Abstract

Having a child with chronic pain impacts a parent's life. Reciprocally, parent cognitive, affective, and behavioral responses to the child's chronic pain can influence the child's pain experience. The purpose of this study is to develop a brief self-report screening tool (Parent Risk and Impact Screening Measure [PRISM]) of parent psychosocial functioning and behavioral responses to child pain. This measure assesses parents' reports of their own stress, health, psychosocial functioning, and disruption in activities due to their child's pain and related disability. In an effort to preliminarily validate this screening tool, we examined the PRISM in relation to existing measures of parent distress, parent behavior, and child functioning. An initial 30-item PRISM was administered to 229 parents of children with persistent pain. Parents also reported on distress, protectiveness, pain catastrophizing and family impact, and youth completed measures of pain, pain-related disability, and quality of life.

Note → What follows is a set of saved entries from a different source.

Lemma lead2 f x sp count : 0 <= x ->
  restrict_loop f sp 2 x x count 1 < 0 \/ (x < 32 -> starts_char (0xC0 + x :: sp)).
Proof.
  intros H0. next_byte y Hy. right. intros Hx. rewrite bad_next_1, valid_second_spec in * by lia.
  apply (starts_intro (x * 64 + y) [_; _]); unfold scalar; [apply enc2_bits; lia|lia..].
Qed.

Lemma lead3 f x sp count : 0 <= x ->
  restrict_loop f sp 3 x x count 1 < 0 \/ (x < 16 -> starts_char (0xE0 + x :: sp)).
Proof.
  intros H0. next_byte y Hy. rewrite restrict_next by (done || lia).
  rewrite bad_next_1, valid_second_spec in * by lia.
  change (1 + 1 >=? 3) with false. cbv iota. next_byte z Hz. right. intros Hx.
  apply (starts_intro ((x * 64 + y) * 64 + z) [_; _; _]); unfold scalar; [apply enc3_bits; lia|lia..].
Qed.

Lemma lead4 f x sp count : 0 <= x ->
  restrict_loop f sp 4 x x count 1 < 0 \/ starts_char (0xF0 + x :: sp).
Proof.
  intros H0. next_byte y Hy. rewrite restrict_next by (done || lia).
  rewrite bad_next_1, valid_second_spec in * by lia.
  change (1 + 1 >=? 4) with false. cbv iota. next_byte z Hz. rewrite restrict_next by (done || lia).
  change (1 + 1 + 1 >=? 4) with false. cbv iota. next_byte w Hw. right.
  apply (starts_intro (((x * 64 + y) * 64 + z) * 64 + w) [_; _; _; _]); unfold scalar; [apply enc4_bits; lia|lia..].
Qed.

(** A first byte over 0x7F starts the encoding of a character, or the string is
    refused. *)
Lemma restrict_lead f c0 sp count :
  is_byte c0 -> 0x80 <= c0 -> restrict0 f (c0 :: sp) count < 0 \/ starts_char (c0 :: sp).
Proof.
  intros Hb Hc.
  destruct (start_spec c0 Hb Hc) as [[Es _]|[(Es & Hr & Eb)|[(Es & Hr & Eb)|(Es & Hr & Eb)]]].
  - left. unfold restrict0. cbn [restrict_loop]. simpl (0 =? 0). cbv iota. rewrite Es.
    destruct (Z.ltb_spec c0 0x80); [lia|done].
  - rewrite (restrict_start f c0 count sp 2), Eb by (done || lia).
    replace c0 with (0xC0 + (c0 - 0xC0)) at 3 by lia.
    destruct (lead2 f (c0 - 0xC0) sp (count + 1)) as [?|H]; [lia|by left|right; apply H; lia].
  - rewrite (restrict_start f c0 count sp 3), Eb by (done || lia).
    replace c0 with (0xE0 + (c0 - 0xE0)) at 3 by lia.
    destruct (lead3 f (c0 - 0xE0) sp (count + 1)) as [?|H]; [lia|by left|right; apply H; lia].
  - rewrite (restrict_start f c0 count sp 4), Eb by (done || lia).
    replace c0 with (0xF0 + (c0 - 0xF0)) at 3 by lia. apply lead4. lia.
Qed.

(** ** What the restrictions mean *)

Lemma restrict_ascii_spec f c : 0 <= c <= 0x2F -> (restrict_ascii f c =? 0) = negb (forbidden f c).
Proof.
  intros Hc. set (P c := (restrict_ascii f c =? 0) = negb (forbidden f c)).
  assert (Forall P (seqZ 0 48)) as H.
  { vm_compute seqZ. unfold P, restrict_ascii, forbidden.
    repeat (apply Forall_cons_2; [cbn -[has]; rewrite ?andb_false_r, ?andb_true_r, ?orb_false_r;
      first [reflexivity | match goal with |- context [has f ?x] => by destruct (has f x) end]|]).
    apply Forall_nil_2. }
  apply (proj1 (Forall_forall P _) H), elem_of_seqZ. lia.
Qed.

Lemma land_ffff c : Z.land c 0xffff = c mod 0x10000.
Proof. exact (Z.land_ones c 16 ltac:(lia)). Qed.

Lemma nonchar_spec c : scalar c ->
  is_nonchar c = (0xFDD0 <=? c) && (c <=? 0xFDEF) || (c mod 0x10000 =? 0xFFFE) || (c mod 0x10000 =? 0xFFFF).
Proof.
  intros Hs. unfold is_nonchar, scalar in *. rewrite !land_ffff.
  destruct (Z.geb_spec c 0xfdd0), (Z.ltb_spec c 0xfffe), (Z.leb_spec 0xfdd0 c), (Z.leb_spec c 0xfdef);
    try lia; simpl; rewrite ?Z.mod_small by lia; lia.
Qed.

Lemma restrict_multi_spec f c : scalar c -> 0x80 <= c -> (restrict_multi f c =? 0) = negb (forbidden f c).
Proof.
  intros Hs Hc. unfold restrict_multi. rewrite nonchar_spec by done. unfold forbidden.
  destruct (Z.eqb_spec c 0); [lia|]. destruct (Z.eqb_spec c 9); [lia|]. destruct (Z.eqb_spec c 10); [lia|].
  destruct (Z.eqb_spec c 13); [lia|]. destruct (Z.ltb_spec c 0x20); [lia|]. destruct (Z.eqb_spec c 0x2B); [lia|].
  destruct (Z.eqb_spec c 0x23); [lia|]. destruct (Z.eqb_spec c 0x20); [lia|]. destruct (Z.eqb_spec c 0x2F); [lia|].
  rewrite (proj2 (Z.leb_le 0x80 c)) by done. rewrite !andb_false_r, !orb_false_r. simpl.
  destruct (has f UR_NoC1), (c <? 0xA0), (has f UR_NoNonchar); simpl; try done;
    match goal with |- context [if ?b then _ else _] => by destruct b end.
Qed.

Lemma ascii_unrestricted f c : 0x2F < c < 0x80 -> forbidden f c = false.
Proof.
  intros Hc. unfold forbidden. rewrite Z.mod_small by lia.
  destruct (Z.eqb_spec c 0); [lia|]. destruct (Z.eqb_spec c 9); [lia|]. destruct (Z.eqb_spec c 10); [lia|].
  destruct (Z.eqb_spec c 13); [lia|]. destruct (Z.ltb_spec c 0x20); [lia|]. destruct (Z.eqb_spec c 0x2B); [lia|].
  destruct (Z.eqb_spec c 0x23); [lia|]. destruct (Z.eqb_spec c 0x20); [lia|]. destruct (Z.eqb_spec c 0x2F); [lia|].
  destruct (Z.leb_spec 0x80 c); [lia|]. destruct (Z.leb_spec 0xFDD0 c); [lia|].
  destruct (Z.eqb_spec c 0xFFFE); [lia|]. destruct (Z.eqb_spec c 0xFFFF); [lia|].
  by rewrite !andb_false_r.
Qed.

Lemma restrict_code_neg f c : restrict_ascii f c <= 0 /\ restrict_multi f c <= 0.
Proof.
  unfold restrict_ascii, restrict_multi.
  split; repeat match goal with |- context [if ?b then _ else _] => destruct b end; lia.
Qed.

(** One character. *)
Lemma restrict_step f c sp count :
  scalar c ->
  if forbidden f c then restrict0 f (putUTF8Char c ++ sp) count < 0
  else restrict0 f (putUTF8Char c ++ sp) count = restrict0 f sp (count + 1).
Proof.
  intros Hs. pose proof (restrict_code_neg f c) as [Na Nm].
  destruct (Z.lt_ge_cases c 0x80) as [Hc|Hc].
  - unfold scalar in Hs. assert (putUTF8Char c = [c]) as ->.
    { unfold putUTF8Char. rewrite (proj2 (Z.leb_le c 0x7F)) by lia. by rewrite wrapu_small by lia. }
    simpl app. unfold restrict0 at 1 2. cbn [restrict_loop]. simpl (0 =? 0). cbv iota.
    rewrite (proj2 (Z.ltb_lt c 0x80)), restrict_state0 by lia.
    destruct (Z.leb_spec c 0x2F).
    + rewrite restrict_ascii_spec by lia. destruct (forbidden f c) eqn:E; [|done]. cbn [negb].
      pose proof (restrict_ascii_spec f c ltac:(lia)) as R. rewrite E in R. lia.
    + by rewrite ascii_unrestricted by lia.
  - rewrite restrict_char by done. unfold after_char.
    pose proof (restrict_multi_spec f c Hs Hc) as R. rewrite R. destruct (forbidden f c); [cbn [negb]; lia|done].
Qed.

Lemma restrict_ok f cs sp count :
  Forall scalar cs -> Forall (fun c => forbidden f c = false) cs ->
  restrict0 f (encode cs ++ sp) count = restrict0 f sp (count + Z.of_nat (length cs)).
Proof.
  intros Hs Hf. revert count. induction Hs as [|c cs Hc Hs IH]; intros count; [simpl; f_equal; lia|].
  apply Forall_cons in Hf as [Hfc Hf]. change (encode (c :: cs)) with (putUTF8Char c ++ encode cs).
  rewrite <-app_assoc. pose proof (restrict_step f c (encode cs ++ sp) count Hc) as E. rewrite Hfc in E.
  rewrite E, IH by done. f_equal. simpl length. lia.
Qed.

Lemma restrict_inv f sp count :
  Forall is_byte sp -> 0 <= count ->
  restrict0 f sp count < 0
  \/ exists cs, sp = encode cs /\ Forall scalar cs /\ Forall (fun c => forbidden f c = false) cs.
Proof.
  remember (length sp) as n eqn:Hn. assert (length sp <= n)%nat as Hle by lia. clear Hn.
  revert sp count Hle. induction n as [|n IH]; intros sp count Hle Hby Hc;
    (destruct sp as [|c0 sp]; [right; by exists []|]); [simpl in Hle; lia|].
  assert (Hb := Hby). apply Forall_cons in Hb as [Hb _]. unfold is_byte in Hb.
  assert (restrict0 f (c0 :: sp) count < 0 \/ exists c rest, c0 :: sp = putUTF8Char c ++ rest /\ scalar c)
    as [?|(c & rest & E & Hs)]; [|by left|].
  { destruct (Z.lt_ge_cases c0 0x80).
    - right. exists c0, sp. unfold putUTF8Char, scalar. rewrite (proj2 (Z.leb_le c0 0x7F)), wrapu_small by lia.
      split; [done|lia].
    - destruct (restrict_lead f c0 sp count) as [?|(c & rest & ? & ? & _)]; [done|done|by left|right; eauto]. }
  rewrite E in *. pose proof (restrict_step f c rest count Hs) as St.
  destruct (forbidden f c) eqn:Hf; [by left|]. rewrite St.
  assert (1 <= length (putUTF8Char c))%nat.
  { unfold putUTF8Char. repeat match goal with |- context [if ?b then _ else _] => destruct b end; simpl; lia. }
  rewrite length_app in Hle. apply Forall_app in Hby as [_ Hby].
  destruct (IH rest (count + 1)) as [?|(cs & -> & Hcs & Hfs)]; [lia|done|lia|by left|right].
  exists (c :: cs). split; [done|]. split; by constructor.
Qed.

Lemma restrict_exact f sp :
  Forall is_byte sp ->
  (exists cs, sp = encode cs /\ Forall scalar cs /\ Forall (fun c => forbidden f c = false) cs
     /\ restrict0 f sp 0 = Z.of_nat (length cs))
  \/ (restrict0 f sp 0 < 0 /\
      ~ exists cs, sp = encode cs /\ Forall scalar cs /\ Forall (fun c => forbidden f c = false) cs).
Proof.
  intros Hby.
  assert (Hok : forall cs, Forall scalar cs -> Forall (fun c => forbidden f c = false) cs ->
            restrict0 f (encode cs) 0 = Z.of_nat (length cs)).
  { intros cs Hs Hf. rewrite <-(app_nil_r (encode cs)), restrict_ok by done. done. }
  destruct (restrict_inv f sp 0 Hby ltac:(lia)) as [Hneg|(cs & -> & Hs & Hf)].
  - right. split; [done|]. intros (cs & -> & Hs & Hf). rewrite Hok in Hneg by done. lia.
  - left. exists cs. auto.
Qed.

Lemma no_restriction c : restrict_ascii 0 c = 0 /\ restrict_multi 0 c = 0.
Proof.
  unfold restrict_ascii, restrict_multi. assert (forall x, has 0 x = false) as H by done. rewrite !H, !andb_false_r.
  split; [|done]. repeat match goal with |- context [if ?b then _ else _] => destruct b end; done.
Qed.

(** The plain validation is the restricted one without restrictions. *)
Lemma valid_restrict sp state b cp count i :
  0 <= count ->
  valid_loop sp state b count i
  = let r := restrict_loop 0 sp state b cp count i in if r <? 0 then -1 else r.
Proof.
  cbv zeta. revert state b cp count i. induction sp as [|c sp IH]; intros state b cp count i Hc;
    cbn [valid_loop restrict_loop].
  - destruct (state =? 0); [|done]. destruct (Z.ltb_spec count 0); [lia|done].
  - destruct (no_restriction c) as [-> _]. destruct (no_restriction (next_codept cp c)) as [_ ->].
    replace (if c <=? 0x2F then 0 else 0) with 0 by (by destruct (c <=? 0x2F)). simpl (0 =? 0). cbv iota.
    destruct (state =? 0).
    + destruct (c <? 0x80); [apply IH; lia|]. destruct (start_state c =? 1); [done|]. apply IH; lia.
    + destruct (bad_next i state b c); [done|]. destruct (i + 1 >=? state); apply IH; lia.
Qed.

Item refinement resulted in a final 12-item PRISM tool. The PRISM demonstrates strong internal consistency, and initial support for construct validity was shown by associations with parent distress, protectiveness, and catastrophizing. Results also revealed higher PRISM scores are associated with higher child pain intensity, greater functional disability, and poorer quality of life. Cutoff scores were determined to identify parents at differing levels of risk. The PRISM is a brief and clinically important means of screening parent distress and behaviors associated with child pain-related dysfunction. Further validation will use PRISM in longitudinal studies, particularly testing PRISM scores as a predictor of parent and child outcomes over time.